Say $u_1,\dots,u_n \in U$ is a basis of the kernel of $T$ and $v_1,\dots,v_m \in V$ is a basis of the space formed by intersecting the range of $T$ with the kernel of $S$. As the $v_i$s are in the range of $T$, they have preimages in $U$. Pick one preimage for each $v_i$; you can group them with the earlier $u_i$s to get a collection of linearly independent (why?) vectors $u_1,\dots,u_{n+m}\in U$. This implies that the nullity of $ST$ is at least $n+m$.
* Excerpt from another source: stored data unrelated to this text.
Definition val_samples_idx (samples : nat) : option Z :=
  match train_samples_idx samples, floor (val_pct * of_nat samples) with
  | Some t, Some v => Some (t + v)%Z
  | _, _ => None
  end.

(** Both models of the split points give the same integers. *)
Definition agrees (samples : nat) : bool :=
  match train_samples_idx samples, val_samples_idx samples with
  | Some t, Some v =>
      (t =? RandomDataModule.train_samples_idx samples)%Z
      && (v =? RandomDataModule.val_samples_idx samples)%Z
  | _, _ => false
  end.
End F64.

(** ** A concrete permutation source

    A stand-in for a seeded [torch.randperm]: the state is a counter, the
    permutation drawn is the rotation of [0, n) by the counter, and drawing
    advances the counter. *)

Definition rotating_randperm (n : nat) (g : nat) : list nat * nat :=
  let k := (g mod n)%nat in
  ((skipn k (seq 0 n) ++ firstn k (seq 0 n))%list, S g).

(** ** Vocabulary of the statements *)

(** The split points as row counts. *)
Definition train_end (samples : nat) : nat :=
  Z.to_nat (RandomDataModule.train_samples_idx samples).

Definition val_end (samples : nat) : nat :=
  Z.to_nat (RandomDataModule.val_samples_idx samples).

(** The rows [a], [a+1], ..., [b-1] of [l]. *)
Definition rows_range {X : Type} (a b : nat) (l : list X) : list X :=
  firstn (b - a) (skipn a l).

(** The indices [a], [a+1], ..., [b-1]. *)
Definition index_range (a b : nat) : list nat := seq a (b - a).

(** The three datasets a module exposes, as its loader accessors build them. *)
Definition train_split {A} (m : RandomDataModule.t A) : VectorDataset.t A :=
  VectorDataset.__init__ (RandomDataModule.train_input_data m)
                         (RandomDataModule.train_output_data m).

Definition val_split {A} (m : RandomDataModule.t A) : VectorDataset.t A :=
  VectorDataset.__init__ (RandomDataModule.val_input_data m)
                         (RandomDataModule.val_output_data m).

Definition test_split {A} (m : RandomDataModule.t A) : VectorDataset.t A :=
  VectorDataset.__init__ (RandomDataModule.test_input_data m)
                         (RandomDataModule.test_output_data m).
(** * QSDsan: stoichiometric processes, their collections and the PM2 model

    A shallow embedding of [qsdsan/_process.py] ([Process], [Processes],
    [CompiledProcesses]) and of [PM2.set_parameters] from
    [qsdsan/processes/_pm2.py], followed by the properties checked on it.

    Conventions of the embedding:
    - Python floats are exact rationals ([Qc]); sympy expressions are terms
      of [expr], compared through their value under an assignment of the
      symbols ([eval]).
    - A method that may raise and mutates its receiver is a function
      [S -> result A * S]: the state it returns is the receiver as the
      exception (if any) leaves it.
    - An instance [__dict__] is an insertion-ordered association list. *)

From Stdlib Require Import QArith Qcanon Qcabs.
From stdpp Require Import base option list strings gmap.

Local Open Scope string_scope.
Local Open Scope list_scope.

(** ** Python runtime: exceptions, results, receivers, ordered dictionaries *)

Module Py.

Inductive exn :=
| AttributeError (msg : string)
| UndefinedProcess (ID : string)  (* class UndefinedProcess(AttributeError) *)
| TypeError (msg : string)
| ValueError (msg : string)
| KeyError (msg : string)
| IndexError (msg : string)
| RuntimeError (msg : string)
(* the RuntimeError of check_conservation, with the (material, residual)
   pairs its message lists *)
| Unconserved (residuals : list (string * Qc)).

Inductive result (A : Type) :=
| Ok (a : A)
| Raise (e : exn).
Arguments Ok {A} a.
Arguments Raise {A} e.

Definition rbind {A B} (r : result A) (k : A -> result B) : result B :=
  match r with
  | Ok a => k a
  | Raise e => Raise e
  end.

(** [for x in l: ...] collecting results; the first exception wins. *)
Fixpoint mapM {A B} (f : A -> result B) (l : list A) : result (list B) :=
  match l with
  | [] => Ok []
  | x :: l' => rbind (f x) (fun y => rbind (mapM f l') (fun ys => Ok (y :: ys)))
  end.

(** Computations on a mutable receiver of type [S]. *)
Definition M (S A : Type) : Type := S -> result A * S.

Definition ret {S A} (a : A) : M S A := fun s => (Ok a, s).
Definition raise {S A} (e : exn) : M S A := fun s => (Raise e, s).
Definition bind {S A B} (m : M S A) (k : A -> M S B) : M S B :=
  fun s => match m s with
           | (Ok a, s') => k a s'
           | (Raise e, s') => (Raise e, s')
           end.
Definition get {S} : M S S := fun s => (Ok s, s).
Definition put {S} (s : S) : M S unit := fun _ => (Ok tt, s).
Definition modify {S} (f : S -> S) : M S unit := fun s => (Ok tt, f s).
Definition lift {S A} (r : result A) : M S A := fun s => (r, s).

(** [for x in l: body(x)] on the receiver. *)
Fixpoint forM_ {S A} (body : A -> M S unit) (l : list A) : M S unit :=
  match l with
  | [] => ret tt
  | x :: l' => bind (body x) (fun _ => forM_ body l')
  end.

(** Ordered dictionaries with string keys. *)
Definition odict (V : Type) : Type := list (string * V).

Fixpoint dict_get {V} (d : odict V) (k : string) : option V :=
  match d with
  | [] => None
  | (k', v) :: d' => if String.eqb k' k then Some v else dict_get d' k
  end.

(** [d[k] = v]: a key already present keeps its position. *)
Fixpoint dict_set {V} (d : odict V) (k : string) (v : V) : odict V :=
  match d with
  | [] => [(k, v)]
  | (k', v') :: d' =>
      if String.eqb k' k then (k', v) :: d' else (k', v') :: dict_set d' k v
  end.

Definition dict_contains {V} (d : odict V) (k : string) : bool :=
  match dict_get d k with Some _ => true | None => false end.

(** [d.update(d2)], also [dict(pairs)] when [d] is empty. *)
Definition dict_update {V} (d d2 : list (string * V)) : odict V :=
  fold_left (fun acc kv => dict_set acc (fst kv) (snd kv)) d2 d.

Definition dict_of_pairs {V} (l : list (string * V)) : odict V :=
  dict_update [] l.

Definition dict_keys {V} (d : odict V) : list string := map fst d.
Definition dict_values {V} (d : odict V) : list V := map snd d.

End Py.
Import Py.

Declare Scope py_scope.
Delimit Scope py_scope with py.
Notation "x <- m ;; k" := (bind m (fun x => k))
  (at level 100, m at next level, right associativity) : py_scope.
Notation "m ;;; k" := (bind m (fun _ => k))
  (at level 100, right associativity) : py_scope.

(** ** Symbolic expressions (sympy) *)

Inductive expr :=
| ENum (q : Qc)
| ESym (s : string)
| EAdd (a b : expr)
| EMul (a b : expr)
| EDiv (a b : expr)
| ENeg (a : expr)
| EAbs (a : expr).
(** * Milestone 1 RDF validator: a shallow embedding and its properties

    Source: [attached_assets/validate_milestone1_1765641590938.py].

    The validator loads an RDF graph with rdflib and runs four checks over
    it.  The graph is a finite set of triples of RDF terms; the queries the
    script uses ([Graph.triples], [Graph.subjects], [Graph.objects]) are
    pattern matches over that set.  Printing is modelled by a state monad
    over the lines written to standard output; each [print] of the script is
    one constructor of [line], holding the values the f-string interpolates. *)

From Stdlib Require Import Ascii String.
From stdpp Require Import base decidable countable list strings gmap sets.


(** ** RDF terms, triples and graphs *)

Module Rdf.

(** rdflib's three kinds of node.  A [Literal] carries its lexical form, an
    optional datatype and an optional language tag, and two literals are
    equal when the three agree. *)
Inductive term : Type :=
  | URIRef (uri : string)
  | BNode (id : string)
  | Literal (lexical : string) (datatype : option string) (language : option string).

#[global] Instance term_eq_dec : EqDecision term.
Proof. solve_decision. Defined.

Definition term_to_sum (t : term) : string + string + string * option string * option string :=
  match t with
  | URIRef u => inl (inl u)
  | BNode b => inl (inr b)
  | Literal l d g => inr (l, d, g)
  end.

Definition term_of_sum (x : string + string + string * option string * option string) : term :=
  match x with
  | inl (inl u) => URIRef u
  | inl (inr b) => BNode b
  | inr (l, d, g) => Literal l d g
  end.

#[global] Instance term_countable : Countable term.
Proof.
  refine (inj_countable' term_to_sum term_of_sum _).
  by intros [].
Defined.

(** [isinstance(o, Literal)] *)
Definition is_Literal (t : term) : bool :=
  match t with
  | Literal _ _ _ => true
  | _ => false
  end.

(** [str(t)]: every rdflib term is a [str] subclass; its text is the URI,
    the blank-node identifier or the literal's lexical form. *)
Definition str (t : term) : string :=
  match t with
  | URIRef u => u
  | BNode b => b
  | Literal l _ _ => l
  end.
Conversely let $u\in U$ be an arbitrary vector in the kernel of $ST$. As you noted, it is either in the kernel of $T$ or is mapped by $T$ into the kernel of $S$. Thus it is in the span of $u_1,\dots,u_{n+m}$ (does it matter that we chose specific preimages?), and so the nullity is at most $n+m$.